Int Dent J, 58: 146-150, 2008.
2) 愛知県歯科医師会資料, 2011.
3) Morita I, et al: Relationship between number of natural teeth in older Japanese people and health related functioning.
J Oral Rehabil, 34: 428-432, 2007.
4) Morita I, et al: Relationship between mandibular cortical bone measures and biochemical markers of bone turnover in elderly Japanese men and women. Oral Surg Oral Med Oral Pathol Oral Radiol Endod, 2009 (in press).
5) 榊原康人ほか: 住民の歯の健康づくり得点向上のための歯科衛生士訪問およびリーフレット郵送による介入研究. 日本公衛誌, 56, 2009.
6) Takata Y, et al: Relationship between tooth loss and electrocardiographic abnormalities in octogenarians.
J Dent Res, 80: 1648-1652, 2001.
7) Ansai T, et al: Relationship between chewing ability and 4-year mortality in a cohort of 80-year-old Japanese people.

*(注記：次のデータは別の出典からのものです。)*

(* ===== verification/IpaTableDel.v ===== *)
(** Deletion from an IPA table: the iterator, the delete command, and what
    ipa_table_delete_entry does to the memory the hardware left. *)
From S2P Require Import Prelude.
From S2P Require Import Bits.
From S2P Require Import Chains.
From S2P Require Import IpaTable.
From S2P Require Import IpaDma.
From S2P Require Import IpaTableWf.
From S2P Require Import IpaTableAdd.

(** The iterator on record [c] of a chain l ++ c :: r. *)
Definition iter_at (l : list Z) (c : Z) (r : list Z) : ipa_table_iterator :=
  {| prev_index := lst 0 l;
     prev_entry := match l with [] => None | _ => Some (lst 0 l) end;
     curr_index := c; curr_entry := Some c;
     next_index := List.hd 0 r;
     next_entry := match r with [] => None | y :: _ => Some y end |}.

Section Del.
Context {U : Type} {EI : EntryInterface U} {EL : EntryLaws U} {HW : IpaHw} {HWS : IpaHwSpec}.
Context (bt et ti : Z).
Abbreviation table_geom := (table_geom bt et ti).
Abbreviation table_ok := (table_ok bt et ti).
Abbreviation one_at := (one_at bt et ti).

Lemma get_entry_by_index_ok t i :
  table_geom t -> 0 < i < tot t -> ipa_table_get_entry_by_index t i = Some i.
Proof.
  intros G Hi. unfold ipa_table_get_entry_by_index. rewrite (g_tot _ _ _ _ G).
  rewrite (proj2 (Z.eqb_neq i 0)) by lia. destruct (i >=? tot t) eqn:E; zb; [lia|done].
Qed.

(** Either neighbour of a chain's record, as the iterator finds it. *)
Lemma neighbours t ch b l c r :
  table_ok t ch -> ch b = l ++ c :: r ->
  (lst 0 l = 0 /\ l = [] \/ 0 < lst 0 l < tot t /\ l <> []) /\
  (r = [] \/ exists y r', r = y :: r' /\ 0 < y < tot t).
Proof.
  intros OK E. split.
  - destruct l as [|x l _] using rev_ind; [auto|]. right. rewrite last_snoc.
    rewrite <- app_assoc in E. destruct (chain_slot bt et ti t ch b l x (c :: r) OK E).
    split; [done|]. now destruct l.
  - destruct r as [|y r]; [auto|]. right. exists y, r. split; [done|].
    replace (l ++ c :: y :: r) with ((l ++ [c]) ++ y :: r) in E by now rewrite <- app_assoc.
    now destruct (chain_slot bt et ti t ch b _ y r OK E).
Qed.

Lemma iterator_init_ok t ch b l c r :
  table_ok t ch -> ch b = l ++ c :: r ->
  ipa_table_iterator_init t (Some c) c = Done (0, iter_at l c r).
Proof.
  intros OK E. destruct (chain_slot bt et ti t ch b l c r OK E) as [Hc HL].
  destruct (link_Some t c _ _ HL) as (e & Ee & Ev & Ep & En).
  destruct (neighbours t ch b l c r OK E) as [Hl Hr].
  pose proof (ok_geom _ _ _ _ _ OK) as G.
  unfold ipa_table_iterator_init, load_rec. cbn [mbind exec_bind deref]. rewrite Ee.
  cbn [mbind exec_bind deref]. rewrite Ev, Ep, En. cbn [mbind exec_bind negb].
  unfold VALID_INDEX, IPA_TABLE_INVALID_ENTRY, iter_at.
  destruct Hl as [[-> ->]|[Hl Hne]], Hr as [->|(y & r' & -> & Hy)];
    cbn [lst List.hd];
    rewrite ?Z.eqb_refl, ?(proj2 (Z.eqb_neq (lst 0 l) 0)), ?(proj2 (Z.eqb_neq y 0)) by lia;
    cbn [negb andb]; rewrite ?get_entry_by_index_ok by first [done | now unfold same_shape | lia]; cbn; try done;
    now destruct l.
Qed.

Lemma iterator_init_free t c e :
  zlookup (recs t) c = Some e -> entry_is_valid e = false ->
  ipa_table_iterator_init t (Some c) c = Done (- EINVAL, zero_iterator).
Proof.
  intros E Ev. unfold ipa_table_iterator_init, load_rec. cbn [mbind exec_bind deref]. rewrite E.
  cbn [mbind exec_bind deref]. now rewrite Ev.
Qed.

(** The commands of a deletion. *)
Definition delete_cmds (t : ipa_table) (l : list Z) (c : Z) (r : list Z) : list nat_dma_one :=
  match l, r with
  | [], [] => [one_at t lw_head c 0]
  | [], y :: _ =>
      [one_at t lw_del c
         (match zlookup (recs t) c, zlookup (recs t) y with
          | Some ec, Some ey => entry_get_delete_head_dma_command_data ec ey
          | _, _ => 0
          end)]
  | _, _ => [one_at t lw_next (lst 0 l) (List.hd 0 r)]
  end.

Lemma create_delete_command_ok t ch b l c r cmd :
  table_ok t ch -> ch b = l ++ c :: r ->
  ipa_table_create_delete_command t cmd (iter_at l c r) =
  Done (cmd_app cmd (delete_cmds t l c r)).
Proof.
  intros OK E. destruct (chain_slot bt et ti t ch b l c r OK E) as [Hc HL].
  destruct (neighbours t ch b l c r OK E) as [Hl Hr].
  pose proof (ok_geom _ _ _ _ _ OK) as G.
  destruct (slot_read bt et ti t c G) as [ec Ec]; [lia|].
  unfold ipa_table_create_delete_command, VALID_INDEX, IPA_TABLE_INVALID_ENTRY, load_rec.
  destruct Hl as [[Hl0 ->]|[Hl Hne]].
  - cbn [iter_at prev_index lst Z.eqb negb curr_entry curr_index next_index next_entry].
    destruct Hr as [->|(y & r' & -> & Hy)]; cbn [List.hd Z.eqb negb].
    + cbn [mbind exec_bind].
      rewrite (add_dma_cmd_ok bt et ti t HELP_UPDATE_HEAD c 0 cmd G) by lia. done.
    + rewrite (proj2 (Z.eqb_neq y 0)) by lia. cbn [negb mbind exec_bind deref].
      destruct (slot_read bt et ti t y G) as [ey Ey]; [lia|]. rewrite Ec, Ey.
      cbn [mbind exec_bind deref].
      rewrite (add_dma_cmd_ok bt et ti t HELP_DELETE_HEAD c _ cmd G) by lia.
      cbn. now rewrite Ec, Ey.
  - cbn [iter_at prev_index]. rewrite (proj2 (Z.eqb_neq (lst 0 l) 0)) by lia. cbn [negb].
    destruct l as [|h l]; [done|]. cbn [prev_entry iter_at next_index].
    rewrite (add_dma_cmd_ok bt et ti t HELP_UPDATE_ENTRY (lst 0 (h :: l)) _ cmd G) by lia. done.
Qed.

(** A write that keeps validity and links keeps the table well formed. *)
Lemma store_keep_ok t ch i e e' :
  table_ok t ch -> zlookup (recs t) i = Some e ->
  entry_is_valid e = true -> entry_is_valid e' = true ->
  entry_get_next_index e' = entry_get_next_index e ->
  (forall m b, entry_get_prev_index e' i m b = entry_get_prev_index e i m b) ->
  let t' := set_recs (zinsert i e' (recs t)) t in
  table_ok t' ch /\ (forall j, link t' j = link t j) /\
  (forall j, content t' j = upd (content t) i (Some (lw_view e')) j).
Proof.
  intros OK E Hv Hv' Hn Hp t'. pose proof (zlookup_lt _ _ _ E) as Hlen.
  assert (HL : forall j, link t' j = link t j).
  { intros j. unfold link, t'. cbn. rewrite links_of_insert by done. upd_cases; [|done].
    unfold rlink, links_of. rewrite E. unfold rlink. now rewrite Hv, Hv', Hp, Hn. }
  split; [|split; [done|]].
  - apply (table_ok_update bt et ti t ch _ ch (link t)); auto; try apply OK.
    + now unfold same_shape.
    + apply zlength_insert.
    + intros j x. unfold t'. cbn. rewrite zlookup_insert_cases by done.
      case_test; [congruence|]. apply OK.
  - intros j. rewrite (content_insert t t' i e') by done. unfold rview. now rewrite Hv'.
Qed.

Oral Dis, 13: 214-219,2007.
8) Ansai T, et al: Association of chewing ability with cardiovascular disease mortality in the 80-year-old Japanese population.
Eur J Cardiovasc Prev Rehabil, 15: 104-106, 2008.
9) Awano S, et al: Oral health and mortality risk from pneumonia in the elderly. J Dent Res, 87: 334-339, 2008.
10) Yoshihara A, et al: The relationship between dietary intake and the number of teeth in elderly Japanese subjects.
Gerodontology, 22: 211-218, 2005.
11) Deguchi T, et al: Relationship between mandibular inferior cortex and general bone metabo lism in older adults.
Osteoporosis international. 19: 935-940, 2008.